Instructions for the task
Copy the lines below exactly. Start at the first and finish with the line containing "E6 & _); [zdm|].".

☆ ☆ ☆ ☆

Lemma stream_message es s P :
  one_message es → length es < 2 ^ 31 - 1 →
  (∀ qs, Forall2 tokrel qs es → ∃ s', emit s qs = Ok s' ∧ P (mkMP 0 0 [], s')) →
  wp (json_message_process_token emit) es P (mkMP 0 0 [], s).
Proof.
  intros [([ty t] & -> & Ew)|(a & Ha & Hes)] Hlen HP.
  - cbn. intros x y. cbn in Ew. rewrite process_last; cbn [brace_count bracket_count tokens]; [|by rewrite Ew|lia..].
    destruct (HP [make_token t ty x y]) as (s' & E & H'); [constructor; [by exists x, y|constructor]|].
    cbn [app]. rewrite E. cbn. by eexists.
  - assert (∃ o c b k, es = op o :: a ++ [op c] ∧ 0 ≤ b ≤ 1 ∧ 0 ≤ k ≤ 1 ∧ 0 < b + k ∧
      op_weight JSON_OPERATOR [ch o] = (b, k) ∧ op_weight JSON_OPERATOR [ch c] = (-b, -k))
      as (o & c & b & k & -> & Hb & Hk & Hbk & Eo & Ec).
    { destruct Hes as [-> | ->]; [exists "{"%string, "}"%string, 1, 0|exists "["%string, "]"%string, 0, 1];
        (split_and!; [done|lia..|done|done]). }
    cbn [length] in Hlen. rewrite length_app in Hlen. cbn [length] in Hlen.
    cbn [wp op]. intros x y.
    rewrite (process_inner _ _ _ _ _ _ b k); cbn [brace_count bracket_count tokens]; [|by rewrite Eo|intros [=]; lia|lia|lia].
    eexists. split; [done|]. apply wp_app. apply stream_bal; auto; [lia..|]. intros qs F. cbn [wp]. intros x' y'.
    rewrite process_last; cbn [brace_count bracket_count tokens]; [|rewrite Ec; unfold add2; cbn; f_equal; lia|lia..].
    destruct (HP (make_token [ch o] JSON_OPERATOR x y :: qs ++ [make_token [ch c] JSON_OPERATOR x' y'])) as (s' & E & H').
    { constructor; [by exists x, y|]. apply Forall2_app; [done|]. constructor; [by exists x', y'|constructor]. }
    cbn [app]. rewrite E. cbn. by eexists.
Qed.

End stream.
Lemma print_check_wide cp : 128 ≤ cp ≤ 0xFFFF → print_check cp = true.
Proof.
  intros Hcp. unfold print_check. rewrite utf8_bytes by done.
  destruct (cont_facts (cp `mod` 64)) as (E1 & E2 & _); [zdm|]. destruct (Z.leb_spec cp 0x7FF).
  - destruct (lead2_facts (cp `div` 64)) as (E3 & E4 & _); [zdm|]. rewrite !E1, !E2, !E3, E4. cbn [Z.eqb Pos.eqb negb andb].
    apply Z.eqb_eq. rewrite shl_lor by zdm. rewrite wrap_small by zdm. zdm.
  - destruct (lead3_facts (cp `div` 4096)) as (E3 & E4 & _); [zdm|].
    destruct (cont_facts (cp `div` 64 `mod` 64)) as (E5 & E6 & _); [zdm|].
    rewrite !E1, !E2, !E3, E4, !E5, E6. cbn [Z.eqb Pos.eqb negb andb]. apply Z.eqb_eq.
    rewrite (Z.shiftl_mul_pow2 (cp `div` 64 `mod` 64)) by lia.
    rewrite shl_lor by zdm. rewrite (lor_disjoint_add _ (cp `mod` 64) 6) by zdm. rewrite wrap_small by zdm. zdm.
Qed.

Lemma piece_wide cp : 128 ≤ cp ≤ 0xFFFF →
  piece cp = [92; 117; hex_digit (cp `div` 4096); hex_digit (cp `div` 256 `mod` 16);
    hex_digit (cp `div` 16 `mod` 16); hex_digit (cp `mod` 16)].
Proof.
  intros Hcp. unfold piece. rewrite utf8_bytes by done. destruct (cp <=? 0x7FF);
    unfold escape_u; rewrite wrap_small by lia; by rewrite print_04X_small by lia.
Qed.
(** Labels, markers and discards have no inputs, and only discards have an
    output. *)
Lemma special_args op oargs iargs cargs :
  wf_op (TOp op oargs iargs cargs) → has_mask (TOp op oargs iargs cargs) = false →
  iargs = [] ∧ (op = INDEX_op_discard ∨ oargs = []) ∧ has_flag (op_flags (op_def op)) TCG_OPF_BB_END = false ∧
  has_flag (op_flags (op_def op)) TCG_OPF_CALL_CLOBBER = false.
Proof.
  intros (_ & _ & _ & _ & Lo & Li & _) Hm. cbn in Hm. apply negb_false_iff in Hm.
  rewrite !orb_true_iff, !Nat.eqb_eq in Hm.
  split; [|split; [|destruct Hm as [[-> | ->]| ->]; by vm_compute]].
  - apply nil_length_inv. rewrite Li. by destruct Hm as [[-> | ->]| ->]; vm_compute.
  - destruct Hm as [[-> | ->]| ->]; [right..|by left]; apply nil_length_inv; rewrite Lo; by vm_compute.
Qed.

Definition live1_post (o : tcgop) after (r : tcgop * option Z * list bool) : Prop :=
  r.1.1 = (if drops o after then removed o else o) ∧
  rep r.2 (λ t, if drops o after then after t else bool_decide (t ∈ op_iargs o) || needed_through o after t) ∧
  (has_mask o = true → drops o after = false → ∃ m, r.1.2 = Some m ∧
     ∀ k, 0 ≤ k → Z.testbit m k = (k <? 16) &&
       match op_iargs o !! Z.to_nat k with
       | Some a => negb (a =? TCG_CALL_DUMMY_ARG) && negb (bool_decide (a ∈ take (Z.to_nat k) (op_iargs o)))
                   && negb (needed_through o after a)
       | None => false
       end).

(** Operations that stay. *)
Lemma keep_spec o dead after :
  length temp_local < 2 ^ 31 → wf_op o → rep dead after → drops o after = false →
  live1_post o after
    (let '(dead, mask) := use (clobber_of o (kill dead (op_oargs o))) 0 (op_iargs o) 0 in (o, Some (u16 mask), dead)).
Proof.
  intros Hfew Hwf Hr Hd. pose proof (rep_through o dead after Hwf Hr) as [Hl Ht]. pose proof (wf_iargs o Hwf) as Fi.
  set (d := clobber_of o _) in *.
  pose proof (use_length d 0 (op_iargs o) 0) as Hul. pose proof (λ t, use_dead d 0 (op_iargs o) 0 t Hfew Fi Hl) as Hud.
  pose proof (λ k, last_use_mask d 0 (op_iargs o) 0 k Fi Hl) as Hum.
  destruct (use d 0 (op_iargs o) 0) as [d' mask]. cbn [fst snd] in *. unfold live1_post. rewrite Hd. cbn [fst snd].
  split_and!; [done| |].
  - split; [congruence|]. intros t Htt. rewrite Hud, Ht by done. by rewrite <- negb_orb.
  - intros _ _. exists (u16 mask). split; [done|]. intros k Hk. unfold wrap.
    destruct (Z.ltb_spec k 16); [rewrite Z.mod_pow2_bits_low by lia|by rewrite Z.mod_pow2_bits_high by lia]. rewrite Hum by lia. rewrite Z.testbit_0_l, Z.sub_0_r. cbn [orb].
    rewrite (proj2 (Z.leb_le 0 k) Hk). cbn [andb]. destruct (op_iargs o !! _) as [a|] eqn:Ea; [|done].
    destruct (Z.eqb_spec a TCG_CALL_DUMMY_ARG); [done|].
    rewrite Ht; [done|]. by destruct (Forall_lookup_1 _ _ _ _ Fi Ea).
Qed.
Definition tcg_temp_new_internal (s : TCGContext) (ty : TCGType) (local : bool) : result (TCGContext * Z) :=
  let k := type_index ty + (if local then TCG_TYPE_COUNT else 0) in
  idx <- aref (first_free_temp s) k ;;
  if negb (idx =? -1) then
    ts <- get_temp s idx ;;
    let s := s <| first_free_temp := <[Z.to_nat k := next_free_temp ts]> (first_free_temp s) |> in
    let s := set_temp s idx (λ ts, ts <| temp_allocated := true |>) in
    _ <- assert_ (bool_decide (temp_local ts = local)) ;;
    Ok (s, idx)
  else
    let idx := nb_temps s in
    _ <- tcg_temp_alloc (nb_temps s + 1) ;;
    let s := set_temp s idx (λ ts, ts <| base_type := ty |> <| ttype := ty |> <| temp_allocated := true |>
               <| temp_local := local |>) in
    Ok (s <| nb_temps := S idx |>, idx : Z).

Definition tcg_temp_free_internal (s : TCGContext) (idx : Z) : result TCGContext :=
  _ <- assert_ ((nb_globals s <=? idx) && (idx <? nb_temps s)) ;;
  ts <- get_temp s idx ;;
  _ <- assert_ (temp_allocated ts) ;;
  let k := type_index (base_type ts) + (if temp_local ts then TCG_TYPE_COUNT else 0) in
  head <- aref (first_free_temp s) k ;;
  let s := set_temp s idx (λ ts, ts <| temp_allocated := false |> <| next_free_temp := head |>) in
  Ok (s <| first_free_temp := <[Z.to_nat k := idx]> (first_free_temp s) |>).

Definition gen_new_label (s : TCGContext) : result (TCGContext * nat) :=
  _ <- assert_ (negb (TCG_MAX_LABELS <=? length (has_value s))%nat) ;;
  Ok (s <| has_value := has_value s ++ [false] |>, length (has_value s)).

Definition tcg_set_frame (s : TCGContext) (reg start size : Z) : TCGContext :=
  s <| frame_start := start |> <| frame_end := start + size |> <| frame_reg := reg |>.

(** The part of [tcg_func_start] on the context. *)
Definition tcg_func_start (s : TCGContext) : TCGContext :=
  s <| nb_temps := nb_globals s |> <| first_free_temp := replicate (Z.to_nat (TCG_TYPE_COUNT * 2)) (-1) |>
    <| has_value := [] |> <| current_frame_offset := frame_start s |>.

(** ** The allocator *)

Definition start_temp (nb_globals i : nat) (ts : TCGTemp) : TCGTemp :=
  if (i <? nb_globals)%nat then ts <| val_type := if fixed_reg ts then TEMP_VAL_REG else TEMP_VAL_MEM |>
  else ts <| val_type := TEMP_VAL_DEAD |> <| mem_allocated := false |> <| fixed_reg := false |>.

Definition tcg_reg_alloc_start (s : TCGContext) : TCGContext :=
  s <| temps := imap (λ i ts, if (i <? nb_temps s)%nat then start_temp (nb_globals s) i ts else ts) (temps s) |>
    <| reg_to_temp := replicate TCG_TARGET_NB_REGS (-1) |>.

(** [sizeof(tcg_target_long)] is 8. *)
Definition temp_allocate_frame (s : TCGContext) (temp : Z) : result TCGContext :=
  let off := (current_frame_offset s + 8 - 1) .& .~ (8 - 1) in
  if frame_end s <? off + 8 then Er EAbort
  else
    let s := set_temp s temp (λ ts, ts <| mem_offset := off |> <| mem_reg := frame_reg s |> <| mem_allocated := true |>) in
    Ok (s <| current_frame_offset := off + 8 |>).
(* ===== verification/TcgOpIn.v ===== *)
(** * Facts on the constraints of the operations

    What the allocator relies on of the tables of this host: the registers and
    the aliases of each operation, checked by evaluation. *)

From stdpp Require Import base gmap list functions.
From S2P Require Import Prelude TcgData TcgLive TcgLiveInv TcgAlloc TcgSem TcgInv TcgSpill TcgSave TcgArgs.
Local Open Scope Z_scope.
Local Coercion Z.of_nat : nat >-> Z.

Section fact.
  Context (op : TCGOpcode).

Notation d := (op_def op).
Definition arg_ct (i : nat) : TCGArgConstraint := get_ct (args_ct (op_info op)) i.

Definition order_fact : bool :=
  bool_decide (drop (nb_oargs d) (sorted_args (op_info op)) ≡ₚ seq (nb_oargs d) (nb_iargs d)) &&
  bool_decide (take (nb_oargs d) (sorted_args (op_info op)) ≡ₚ seq 0 (nb_oargs d)).

Definition range_fact : bool :=
  forallb (λ i, (0 <=? ct_regs (arg_ct i)) && (ct_regs (arg_ct i) <? 2 ^ TCG_TARGET_NB_REGS)) (seq 0 (nb_oargs d + nb_iargs d)).

Definition ialias_fact (i : nat) : bool :=
  implb (has_flag (ct (arg_ct i)) TCG_CT_IALIAS)
    (negb (has_flag (ct (arg_ct i)) (TCG_CT_CONST .| TCG_CT_CONST_S32 .| TCG_CT_CONST_U32)) &&
     (alias_index (arg_ct i) <? nb_oargs d)%nat).

Definition is_alias (i : nat) : bool := has_flag (ct (arg_ct i)) TCG_CT_ALIAS.

Definition alias_fact (i : nat) : bool :=
  implb (is_alias i)
    ((nb_oargs d <=? alias_index (arg_ct i))%nat && (alias_index (arg_ct i) <? nb_oargs d + nb_iargs d)%nat &&
     has_flag (ct (arg_ct (alias_index (arg_ct i)))) TCG_CT_IALIAS &&
     forallb (λ j, (i =? j)%nat || (ct_regs (arg_ct (alias_index (arg_ct i))) .& ct_regs (arg_ct (alias_index (arg_ct j))) =? 0))
       (seq 0 (nb_oargs d))).

Definition outputs_fact : bool := forallb is_alias (seq 0 (nb_oargs d)) || (nb_oargs d =? 1)%nat.

Definition flags_fact : bool :=
  implb (has_flag (op_flags d) TCG_OPF_BB_END) ((nb_oargs d =? 0)%nat && negb (clobbers op)) &&
  implb (clobbers op) (has_flag (op_flags d) TCG_OPF_SIDE_EFFECTS) &&
  implb (has_flag (op_flags d) TCG_OPF_BB_END) (has_flag (op_flags d) TCG_OPF_SIDE_EFFECTS).

Definition op_fact : bool :=
  order_fact && range_fact && forallb ialias_fact (seq (nb_oargs d) (nb_iargs d)) &&
  forallb alias_fact (seq 0 (nb_oargs d)) && outputs_fact && flags_fact.

End fact.

Lemma op_facts op : used (op_info op) = true → op_fact op = true.
Proof.
  assert (forallb (λ op, implb (used (op_info op)) (op_fact op)) (seq 0 NB_OPS) = true) as H by (vm_compute; reflexivity).
  intros Hu. destruct (decide (op < NB_OPS)%nat) as [Hlt|Hge].
  - rewrite List.forallb_forall in H. specialize (H op). rewrite Hu in H. apply H. apply List.in_seq. lia.
  - assert (op_info op = mkInfo [] [] false) as E; [|by rewrite E in Hu]. unfold op_info.
    rewrite lookup_ge_None_2; [done|]. change (length x86_infos) with NB_OPS. lia.
Qed.

Section facts.
  Context (op : TCGOpcode) (Hu : used (op_info op) = true).
  Notation d := (op_def op).

Lemma op_facts_split :
  order_fact op = true ∧ range_fact op = true ∧ forallb (ialias_fact op) (seq (nb_oargs d) (nb_iargs d)) = true ∧
  forallb (alias_fact op) (seq 0 (nb_oargs d)) = true ∧ outputs_fact op = true ∧ flags_fact op = true.
Proof. pose proof (op_facts op Hu) as H. unfold op_fact in H. rewrite !andb_true_iff in H. tauto. Qed.

Lemma sorted_inputs : drop (nb_oargs d) (sorted_args (op_info op)) ≡ₚ seq (nb_oargs d) (nb_iargs d).
Proof. destruct op_facts_split as (H & _). apply andb_true_iff in H as [H _]. by apply bool_decide_eq_true in H. Qed.

Lemma sorted_outputs : take (nb_oargs d) (sorted_args (op_info op)) ≡ₚ seq 0 (nb_oargs d).
Proof. destruct op_facts_split as (H & _). apply andb_true_iff in H as [_ H]. by apply bool_decide_eq_true in H. Qed.

Lemma ct_regs_range i r :
  (i < nb_oargs d + nb_iargs d)%nat → tcg_regset_test_reg (ct_regs (arg_ct op i)) r = true → 0 ≤ r < TCG_TARGET_NB_REGS.
Proof.
  intros Hi Hr. destruct op_facts_split as (_ & H & _). unfold range_fact in H. rewrite List.forallb_forall in H.
  specialize (H i ltac:(apply List.in_seq; lia)). apply andb_true_iff in H as [H1%Z.leb_le H2%Z.ltb_lt].
  unfold tcg_regset_test_reg in Hr. destruct (Z.neg_nonneg_cases r); [by rewrite Z.testbit_neg_r in Hr|].
  split; [done|]. apply Z.nle_gt. intros Hge. destruct (Z.eq_dec (ct_regs (arg_ct op i)) 0) as [E|E].
  - by rewrite E, Z.testbit_0_l in Hr.
  - rewrite Z.bits_above_log2 in Hr; [done|lia|]. apply Z.log2_lt_pow2; [lia|]. eapply Z.lt_le_trans; [exact H2|].
    apply Z.pow_le_mono_r; lia.
Qed.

☆ ☆ ☆ ☆

Finished task
Lemma stream_message es s P :
  one_message es → length es < 2 ^ 31 - 1 →
  (∀ qs, Forall2 tokrel qs es → ∃ s', emit s qs = Ok s' ∧ P (mkMP 0 0 [], s')) →
  wp (json_message_process_token emit) es P (mkMP 0 0 [], s).
Proof.
  intros [([ty t] & -> & Ew)|(a & Ha & Hes)] Hlen HP.
  - cbn. intros x y. cbn in Ew. rewrite process_last; cbn [brace_count bracket_count tokens]; [|by rewrite Ew|lia..].
    destruct (HP [make_token t ty x y]) as (s' & E & H'); [constructor; [by exists x, y|constructor]|].
    cbn [app]. rewrite E. cbn. by eexists.
  - assert (∃ o c b k, es = op o :: a ++ [op c] ∧ 0 ≤ b ≤ 1 ∧ 0 ≤ k ≤ 1 ∧ 0 < b + k ∧
      op_weight JSON_OPERATOR [ch o] = (b, k) ∧ op_weight JSON_OPERATOR [ch c] = (-b, -k))
      as (o & c & b & k & -> & Hb & Hk & Hbk & Eo & Ec).
    { destruct Hes as [-> | ->]; [exists "{"%string, "}"%string, 1, 0|exists "["%string, "]"%string, 0, 1];
        (split_and!; [done|lia..|done|done]). }
    cbn [length] in Hlen. rewrite length_app in Hlen. cbn [length] in Hlen.
    cbn [wp op]. intros x y.
    rewrite (process_inner _ _ _ _ _ _ b k); cbn [brace_count bracket_count tokens]; [|by rewrite Eo|intros [=]; lia|lia|lia].
    eexists. split; [done|]. apply wp_app. apply stream_bal; auto; [lia..|]. intros qs F. cbn [wp]. intros x' y'.
    rewrite process_last; cbn [brace_count bracket_count tokens]; [|rewrite Ec; unfold add2; cbn; f_equal; lia|lia..].
    destruct (HP (make_token [ch o] JSON_OPERATOR x y :: qs ++ [make_token [ch c] JSON_OPERATOR x' y'])) as (s' & E & H').
    { constructor; [by exists x, y|]. apply Forall2_app; [done|]. constructor; [by exists x', y'|constructor]. }
    cbn [app]. rewrite E. cbn. by eexists.
Qed.

End stream.
Lemma print_check_wide cp : 128 ≤ cp ≤ 0xFFFF → print_check cp = true.
Proof.
  intros Hcp. unfold print_check. rewrite utf8_bytes by done.
  destruct (cont_facts (cp `mod` 64)) as (E1 & E2 & _); [zdm|]. destruct (Z.leb_spec cp 0x7FF).
  - destruct (lead2_facts (cp `div` 64)) as (E3 & E4 & _); [zdm|]. rewrite !E1, !E2, !E3, E4. cbn [Z.eqb Pos.eqb negb andb].
    apply Z.eqb_eq. rewrite shl_lor by zdm. rewrite wrap_small by zdm. zdm.
  - destruct (lead3_facts (cp `div` 4096)) as (E3 & E4 & _); [zdm|].
    destruct (cont_facts (cp `div` 64 `mod` 64)) as (E5 & E6 & _); [zdm|].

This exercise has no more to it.